La banque que les Vaudois connaissent le mieux, ne serait-ce que pour l’avoir renflouée en 2003, a été présidée par des Olivier, Jacques et autre Gilbert. Des prénoms masculins aussi exotiques qu’un cep de chasselas sur nos coteaux. Mais la BCV, du haut de ses 175 ans, évolue. Dès le 1er janvier 2022, son conseil d’administration sera présidé par une Eftychia. Un prénom féminin et grec.
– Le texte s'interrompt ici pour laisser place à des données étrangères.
(* ===== verification/Machine.v ===== *)
(** Machine integers: the [usize]/[u64] arithmetic of the kernel on [Z], with
    the checked and saturating operations of Rust's core library, bit-level
    operations on 64-bit words, power-of-two alignment, and finite sums. *)

From Stdlib Require Import ZArith Lia.
From stdpp Require Import base list list_numbers numbers.
From S2P Require Import Prelude.

(** * Checked and saturating arithmetic *)
Definition u64_max : Z := 2 ^ 64 - 1.
Definition usize_max : Z := u64_max.

Definition u32_max : Z := 2 ^ 32 - 1.
Definition checked_add (a b : Z) : option Z :=
  if a + b <=? usize_max then Some (a + b) else None.
Definition checked_sub (a b : Z) : option Z :=
  if b <=? a then Some (a - b) else None.
Definition checked_mul (a b : Z) : option Z :=
  if a * b <=? usize_max then Some (a * b) else None.
Definition saturating_add (a b : Z) : Z := Z.min (a + b) usize_max.
Definition saturating_sub (a b : Z) : Z := Z.max (a - b) 0.
Definition saturating_mul (a b : Z) : Z := Z.min (a * b) usize_max.
(** [a.is_multiple_of(b)] *)
Definition is_multiple_of (a b : Z) : bool := a mod b =? 0.

Ltac zb :=
  repeat match goal with
  | H : context [?a <? ?b] |- _ => destruct (Z.ltb_spec a b)
  | H : context [?a <=? ?b] |- _ => destruct (Z.leb_spec a b)
  | H : context [?a =? ?b] |- _ => destruct (Z.eqb_spec a b)
  | |- context [?a <? ?b] => destruct (Z.ltb_spec a b)
  | |- context [?a <=? ?b] => destruct (Z.leb_spec a b)
  | |- context [?a =? ?b] => destruct (Z.eqb_spec a b)
  end; simpl in *.

Lemma checked_add_Some a b : a + b <= usize_max -> checked_add a b = Some (a + b).
Proof. intros. unfold checked_add. zb; [done|lia]. Qed.

Lemma checked_add_inv a b c : checked_add a b = Some c -> c = a + b /\ a + b <= usize_max.
Proof. unfold checked_add. intros. zb; [by simplify_eq|done]. Qed.

Lemma checked_mul_Some a b : a * b <= usize_max -> checked_mul a b = Some (a * b).
Proof. intros. unfold checked_mul. zb; [done|lia]. Qed.

Lemma checked_sub_Some a b : b <= a -> checked_sub a b = Some (a - b).
Proof. intros. unfold checked_sub. zb; [done|lia]. Qed.

(** * Bits of a 64-bit word *)

(** [!x] on [u64]. *)
Definition u64_not (x : Z) : Z := u64_max - x.

(** [x.trailing_zeros()] (64 when [x] is zero) and [x.count_ones()]. *)
Definition trailing_zeros (x : Z) : Z :=
  default 64 (first_some (fun i => if Z.testbit x i then Some i else None) (seqZ 0 64)).
Definition count_ones (x : Z) : Z :=
  foldr (fun i n => Z.b2z (Z.testbit x i) + n) 0 (seqZ 0 64).

Definition is_u64 (x : Z) : Prop := 0 <= x < 2 ^ 64.

Lemma shiftl_1 n : 0 <= n -> Z.shiftl 1 n = 2 ^ n.
Proof. intros. rewrite Z.shiftl_mul_pow2 by lia. lia. Qed.

Lemma pow2_pos n : 0 <= n -> 0 < 2 ^ n.
Proof. intros. by apply Z.pow_pos_nonneg. Qed.

Lemma testbit_pow2 n i : 0 <= n -> Z.testbit (2 ^ n) i = (n =? i).
Proof.
  intros. destruct (Z.eqb_spec n i) as [->|?].
  - by apply Z.pow2_bits_true.
  - by apply Z.pow2_bits_false.
Qed.

Lemma u64_testbit_high x i : is_u64 x -> 64 <= i -> Z.testbit x i = false.
Proof.
  intros [? Hx] ?. destruct (decide (x = 0)) as [->|]; [apply Z.bits_0|].
  apply Z.bits_above_log2; [lia|].
  assert (Z.log2 x < 64) by (apply Z.log2_lt_pow2; lia). lia.
Qed.

Lemma testbit_is_u64 x : 0 <= x -> (forall i, 64 <= i -> Z.testbit x i = false) -> is_u64 x.
Proof.
  intros Hx H. split; [done|]. destruct (decide (x < 2 ^ 64)) as [|Hn]; [done|exfalso].
  assert (64 <= Z.log2 x) by (apply Z.log2_le_pow2; lia).
  specialize (H (Z.log2 x) ltac:(lia)). rewrite Z.bit_log2 in H; [done|lia].
Qed.

Lemma u64_not_testbit x i : is_u64 x -> 0 <= i < 64 -> Z.testbit (u64_not x) i = negb (Z.testbit x i).
Proof.
  intros Hx Hi. unfold u64_not, u64_max.
  replace (2 ^ 64 - 1 - x) with (Z.ldiff (Z.ones 64) x).
  - rewrite Z.ldiff_spec, Z.ones_spec_low by lia. done.
  - rewrite <- Z.sub_nocarry_ldiff; [by rewrite Z.ones_equiv; lia|].
    apply Z.bits_inj'. intros k Hk. rewrite Z.ldiff_spec, Z.bits_0.
    destruct (decide (k < 64)).
    + rewrite Z.ones_spec_low by lia. apply andb_false_r.
    + by rewrite (u64_testbit_high x) by (done || lia).
Qed.

Lemma set_bit_testbit w k i :
  0 <= k -> Z.testbit (Z.lor w (2 ^ k)) i = orb (k =? i) (Z.testbit w i).
Proof. intros. rewrite Z.lor_spec, testbit_pow2 by done. apply orb_comm. Qed.

Lemma set_bit_u64 w k : is_u64 w -> 0 <= k < 64 -> is_u64 (Z.lor w (2 ^ k)).
Proof.
  intros Hw Hk. apply testbit_is_u64.
  - apply Z.lor_nonneg. destruct Hw. pose proof (pow2_pos k). lia.
  - intros i Hi. rewrite set_bit_testbit by lia.
    rewrite (u64_testbit_high w) by (done || lia). zb; [lia|done].
Qed.

Lemma pow2_u64 k : 0 <= k < 64 -> is_u64 (2 ^ k).
Proof.
  intros. split; [apply Z.pow_nonneg; lia|]. apply Z.pow_lt_mono_r; lia.
Qed.

Lemma clear_bit_testbit w k i :
  is_u64 w -> 0 <= k < 64 -> 0 <= i ->
  Z.testbit (Z.land w (u64_not (2 ^ k))) i = andb (Z.testbit w i) (negb (k =? i)).
Proof.
  intros Hw Hk Hi. rewrite Z.land_spec. destruct (decide (i < 64)).
  - rewrite u64_not_testbit, testbit_pow2 by (lia || by apply pow2_u64). done.
  - by rewrite (u64_testbit_high w) by (done || lia).
Qed.

Lemma clear_bit_u64 w k : is_u64 w -> 0 <= k < 64 -> is_u64 (Z.land w (u64_not (2 ^ k))).
Proof.
  intros Hw Hk. apply testbit_is_u64.
  - apply Z.land_nonneg. left. apply Hw.
  - intros i Hi. rewrite Z.land_spec, (u64_testbit_high w) by (done || lia). done.
Qed.

(** [word & mask != 0] for a single-bit mask. *)
Lemma land_pow2_testbit w k : 0 <= k -> negb (Z.land w (2 ^ k) =? 0) = Z.testbit w k.
Proof.
  intros. destruct (Z.testbit w k) eqn:E.
  - destruct (Z.eqb_spec (Z.land w (2 ^ k)) 0) as [H0|]; [|done].
    assert (Z.testbit (Z.land w (2 ^ k)) k = true) as H1.
    { rewrite Z.land_spec, E, testbit_pow2 by done. by rewrite Z.eqb_refl. }
    by rewrite H0, Z.bits_0 in H1.
  - replace (Z.land w (2 ^ k)) with 0; [done|]. symmetry.
    apply Z.bits_inj'. intros i Hi. rewrite Z.land_spec, testbit_pow2, Z.bits_0 by done.
    destruct (Z.eqb_spec k i) as [->|]; [by rewrite E|]. apply andb_false_r.
Qed.

Lemma trailing_zeros_spec x :
  is_u64 x -> x <> 0 ->
  0 <= trailing_zeros x < 64 /\ Z.testbit x (trailing_zeros x) = true.
Proof.
  intros Hx Hn. unfold trailing_zeros.
  destruct (first_some _ _) as [k|] eqn:E; simpl.
  - apply first_some_Some in E as (i & Hi%elem_of_seqZ & E).
    destruct (Z.testbit x i) eqn:?; simplify_eq. split; [lia|done].
  - exfalso. rewrite first_some_None in E. apply Hn, Z.bits_inj'. intros i Hi.
    rewrite Z.bits_0. destruct (decide (i < 64)) as [Hlt|].
    + specialize (E i). rewrite elem_of_seqZ in E. specialize (E ltac:(lia)).
      by destruct (Z.testbit x i).
    + apply u64_testbit_high; [done|lia].
Qed.

Lemma b2z_bounds b : 0 <= Z.b2z b <= 1.
Proof. by destruct b. Qed.

(** * Power-of-two alignment: [idx & (2^o - 1)], [idx >> o], [idx ^ 2^o] *)

Lemma land_pow2_mod x o : 0 <= o -> Z.land x (2 ^ o - 1) = x mod 2 ^ o.
Proof.
  intros. replace (2 ^ o - 1) with (Z.ones o) by (rewrite Z.ones_equiv; lia).
  by apply Z.land_ones.
Qed.

(** Packing a field below a shifted one. *)
Lemma lor_pack x k y : 0 <= k -> 0 <= y < 2 ^ k -> Z.lor (x * 2 ^ k) y = x * 2 ^ k + y.
Proof.
  intros Hk Hy. pose proof (Z.add_lor_land (x * 2 ^ k) y) as H.
  assert (Z.land (x * 2 ^ k) y = 0) as E; [|rewrite E, Z.add_0_r in H; done]. apply Z.bits_inj'. intros n Hn.
  rewrite Z.land_spec, Z.bits_0. destruct (decide (n < k)).
  - by rewrite Z.mul_pow2_bits_low by lia.
  - destruct (decide (y = 0)) as [->|]; [by rewrite Z.bits_0, andb_false_r|].
    rewrite (Z.bits_above_log2 y), andb_false_r; [done|lia|]. apply Z.log2_lt_pow2; [lia|].
    assert (2 ^ k <= 2 ^ n) by (apply Z.pow_le_mono_r; lia). lia.
Qed.

Lemma lxor_1 k : 0 <= k -> Z.lxor k 1 = if Z.even k then k + 1 else k - 1.
Proof.
  intros. assert (Z.lxor k 1 = 2 * (k / 2) + Z.b2z (negb (Z.odd k))) as ->.
  { apply Z.bits_inj'. intros i Hi. rewrite Z.lxor_spec.
    destruct (decide (i = 0)) as [->|].
    - rewrite Z.testbit_0_r, Z.bit0_odd. change (Z.testbit 1 0) with true.
      by destruct (Z.odd k).
    - replace i with (Z.succ (i - 1)) by lia.
      rewrite Z.testbit_succ_r by lia.
      rewrite <- (Z.div2_bits k) by lia.
      replace (Z.testbit 1 (Z.succ (i - 1))) with false; [apply xorb_false_r|].
      symmetry. apply (Z.pow2_bits_false 0). lia. }
  pose proof (Z.div_mod k 2 ltac:(lia)) as Hk. rewrite Zmod_odd in Hk.
  rewrite <- Z.negb_odd. destruct (Z.odd k); simpl; lia.
Qed.

Lemma lxor_pow2 k o : 0 <= k -> 0 <= o -> Z.lxor (k * 2 ^ o) (2 ^ o) = Z.lxor k 1 * 2 ^ o.
Proof.
  intros. rewrite <- (Z.mul_1_l (2 ^ o)) at 2.
  rewrite <- !Z.shiftl_mul_pow2 by lia. symmetry. apply Z.shiftl_lxor.
Qed.

(** * Finite sums *)
Section sums.
Context {A : Type}.
Implicit Types (f g : A -> Z) (l : list A).

Definition sumZ f l : Z := foldr (fun x a => f x + a) 0 l.

Lemma sumZ_cons f x l : sumZ f (x :: l) = f x + sumZ f l.
Proof. done. Qed.

Lemma sumZ_app f l1 l2 : sumZ f (l1 ++ l2) = sumZ f l1 + sumZ f l2.
Proof. induction l1; simpl; [done|]. lia. Qed.

#[export] Instance sumZ_Permutation f : Proper ((≡ₚ) ==> (=)) (sumZ f).
Proof. unfold sumZ. induction 1; simpl; lia. Qed.

Lemma sumZ_ext f g l : (forall x, x ∈ l -> f x = g x) -> sumZ f l = sumZ g l.
Proof.
  induction l as [|x l IH]; intros H; simpl; [done|].
  rewrite (H x) by (by left). rewrite IH; [done|]. intros. apply H. by right.
Qed.

Lemma sumZ_add f g l : sumZ (fun x => f x + g x) l = sumZ f l + sumZ g l.
Proof. induction l; simpl; lia. Qed.

Lemma sumZ_mul c f l : sumZ (fun x => c * f x) l = c * sumZ f l.
Proof. induction l; simpl; lia. Qed.

Lemma sumZ_const c l : sumZ (fun _ => c) l = c * zlen l.
Proof. unfold zlen. induction l; simpl; lia. Qed.

Lemma sumZ_le f g l : (forall x, x ∈ l -> f x <= g x) -> sumZ f l <= sumZ g l.
Proof.
  induction l as [|x l IH]; intros H; simpl; [done|].
  pose proof (H x ltac:(by left)).
  assert (sumZ f l <= sumZ g l) by (apply IH; intros; apply H; by right). lia.
Qed.

Lemma sumZ_nonneg f l : (forall x, x ∈ l -> 0 <= f x) -> 0 <= sumZ f l.
Proof.
  intros H. pose proof (sumZ_le (fun _ => 0) f l H). rewrite sumZ_const in *. lia.
Qed.

Lemma sumZ_zero f l : (forall x, x ∈ l -> f x = 0) -> sumZ f l = 0.
Proof. intros H. rewrite (sumZ_ext f (fun _ => 0)) by done. rewrite sumZ_const. lia. Qed.

Lemma sumZ_pos_ex f l : 0 < sumZ f l -> exists x, x ∈ l /\ 0 < f x.
Proof.
  induction l as [|x l IH]; simpl; [lia|]. intros.
  destruct (decide (0 < f x)) as [|Hx]; [exists x; split; [by left|done]|].
  destruct IH as (y & ? & ?); [lia|]. exists y. split; [by right|done].
Qed.

Lemma sumZ_ge_elem f l x :
  (forall y, y ∈ l -> 0 <= f y) -> x ∈ l -> f x <= sumZ f l.
Proof.
  induction l as [|y l IH]; intros H; [by intros ?%elem_of_nil|]. simpl.
  pose proof (H y ltac:(by left)).
  assert (0 <= sumZ f l) by (apply sumZ_nonneg; intros; apply H; by right).
  intros [->|Hx]%elem_of_cons; [lia|].
  assert (f x <= sumZ f l) by (apply IH; [intros; apply H; by right|done]). lia.
Qed.

Lemma sumZ_ge_two f l x y :
  (forall z, z ∈ l -> 0 <= f z) -> x ∈ l -> y ∈ l -> x <> y -> f x + f y <= sumZ f l.
Proof.
  induction l as [|z l IH]; intros H; [by intros ?%elem_of_nil|]. simpl.
  pose proof (H z ltac:(by left)).
  assert (forall w, w ∈ l -> 0 <= f w) as Hl by (intros; apply H; by right).
  intros [->|Hx]%elem_of_cons [->|Hy]%elem_of_cons Hne.
  - done.
  - pose proof (sumZ_ge_elem f l y Hl Hy). lia.
  - pose proof (sumZ_ge_elem f l x Hl Hx). lia.
  - pose proof (IH Hl Hx Hy Hne). lia.
Qed.

(** Two functions that differ at one element of a duplicate-free list. *)
Lemma sumZ_update f g l x :
  NoDup l -> x ∈ l -> (forall y, y ∈ l -> y <> x -> g y = f y) ->
  sumZ g l = sumZ f l + (g x - f x).
Proof.
  induction 1 as [|y l Hy Hl IH]; [by intros ?%elem_of_nil|]. simpl.
  intros [->|Hx]%elem_of_cons Hne.
  - rewrite (sumZ_ext g f); [lia|]. intros z Hz. apply Hne; [by right|congruence].
  - rewrite IH; [|done|]; [|intros; apply Hne; [by right|done]].
    rewrite (Hne y); [lia|by left|congruence].
Qed.
End sums.

Lemma sumZ_exchange {A B} (f : A -> B -> Z) l m :
  sumZ (fun a => sumZ (f a) m) l = sumZ (fun b => sumZ (fun a => f a b) l) m.
Proof.
  induction l as [|a l IH]; simpl.
  - symmetry. by apply sumZ_zero.
  - rewrite IH. symmetry. apply (sumZ_add (f a)).
Qed.

Lemma seqZ_split m n k : 0 <= k <= n -> seqZ m n = seqZ m k ++ seqZ (m + k) (n - k).
Proof. intros. rewrite <- seqZ_app by lia. f_equal. lia. Qed.

Lemma zlen_seqZ m n : 0 <= n -> zlen (seqZ m n) = n.
Proof. intros. unfold zlen. rewrite length_seqZ. lia. Qed.

Lemma sumZ_shift (f : Z -> Z) a m n : sumZ f (seqZ (a + m) n) = sumZ (fun i => f (a + i)) (seqZ m n).
Proof.
  rewrite <- fmap_add_seqZ. induction (seqZ m n) as [|x l IH]; csimpl; [done|].
  by rewrite IH.
Qed.

Lemma sumZ_tile (f : Z -> Z) k n :
  0 < k -> 0 <= n ->
  sumZ f (seqZ 0 (k * n)) = sumZ (fun w => sumZ (fun i => f (k * w + i)) (seqZ 0 k)) (seqZ 0 n).
Proof.
  intros Hk. revert n. refine (natlike_ind _ _ _).
  - by rewrite Z.mul_0_r.
  - intros n Hn IH. rewrite (seqZ_split 0 (k * Z.succ n) (k * n)) by nia.
    rewrite (seqZ_split 0 (Z.succ n) n) by lia. rewrite !sumZ_app, IH. f_equal.
    replace (k * Z.succ n - k * n) with k by lia. replace (Z.succ n - n) with 1 by lia.
    change (seqZ (0 + n) 1) with [0 + n]. simpl. rewrite !Z.add_0_l, Z.add_0_r.
    rewrite <- (Z.add_0_r (k * n)) at 1. apply sumZ_shift.
Qed.

Lemma sumZ_extend (f : Z -> Z) n m :
  0 <= n <= m -> (forall i, n <= i < m -> f i = 0) ->
  sumZ f (seqZ 0 m) = sumZ f (seqZ 0 n).
Proof.
  intros Hn H. rewrite (seqZ_split 0 m n) by lia. rewrite sumZ_app.
  rewrite (sumZ_zero f (seqZ (0 + n) _)); [lia|].
  intros i Hi%elem_of_seqZ. apply H. lia.
Qed.

(** A search over consecutive numbers, shifted, and grouped by words of [k]. *)
Lemma first_some_shift {B} (f : Z -> option B) a m n :
  first_some f (seqZ (a + m) n) = first_some (fun i => f (a + i)) (seqZ m n).
Proof. rewrite <- fmap_add_seqZ. apply first_some_fmap. Qed.

Lemma first_some_tile {B} (f : Z -> option B) k a n :
  0 < k -> 0 <= n ->
  first_some f (seqZ (k * a) (k * n)) =
  first_some (fun w => first_some f (seqZ (k * w) k)) (seqZ a n).
Proof.
  intros Hk. revert n. refine (natlike_ind _ _ _).
  - by rewrite Z.mul_0_r.
  - intros n Hn IH. rewrite (seqZ_split (k * a) (k * Z.succ n) (k * n)) by nia.
    rewrite (seqZ_split a (Z.succ n) n) by lia. rewrite !first_some_app, IH.
    replace (k * Z.succ n - k * n) with k by lia. replace (Z.succ n - n) with 1 by lia.
    change (seqZ (a + n) 1) with [a + n]. simpl.
    replace (k * (a + n)) with (k * a + k * n) by lia. by destruct (first_some f (seqZ _ k)).
Qed.

(** Changing a summand on one interval changes the sum by that interval's part. *)
Lemma sumZ_interval (f g : Z -> Z) lo n m :
  0 <= lo -> 0 <= n -> lo + n <= m ->
  (forall i, ~ (lo <= i < lo + n) -> g i = f i) ->
  sumZ g (seqZ 0 m) = sumZ f (seqZ 0 m) + (sumZ g (seqZ lo n) - sumZ f (seqZ lo n)).
Proof.
  intros Hlo Hn Hm H. rewrite (seqZ_split 0 m lo) by lia.
  rewrite (seqZ_split (0 + lo) (m - lo) n) by lia. rewrite !sumZ_app, Z.add_0_l.
  rewrite (sumZ_ext g f (seqZ 0 lo)) by (intros i Hi%elem_of_seqZ; apply H; lia).
  rewrite (sumZ_ext g f (seqZ (lo + n) _)) by (intros i Hi%elem_of_seqZ; apply H; lia). lia.
Qed.

Lemma sumZ_seq_const (f : Z -> Z) lo n c :
  0 <= n -> (forall i, lo <= i < lo + n -> f i = c) -> sumZ f (seqZ lo n) = c * n.
Proof.
  intros Hn H. rewrite (sumZ_ext f (fun _ => c)).
  - rewrite sumZ_const, zlen_seqZ by lia. done.
  - intros i Hi%elem_of_seqZ. apply H. lia.
Qed.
Signe des temps, le Conseil d’État vaudois a nommé une femme avec un CV long comme le bras dans le secteur bancaire pour succéder à Jacques de Watteville qui a rejoint la BCV après une carrière de diplomate. Philippe Hebeisen, qui la côtoie au conseil administration de la Vaudoise Assurance, a été sollicité pour donner son avis lors de la sélection. «Il y avait pas mal d’appétit pour ce poste, se rappelle-t-il. Eftychia Fischer était clairement la meilleure candidate. Elle allie des compétences techniques indiscutables et des compétences sociales.» Elle est aussi à l’aise avec un CEO qu’avec un employé. Voire avec un journaliste.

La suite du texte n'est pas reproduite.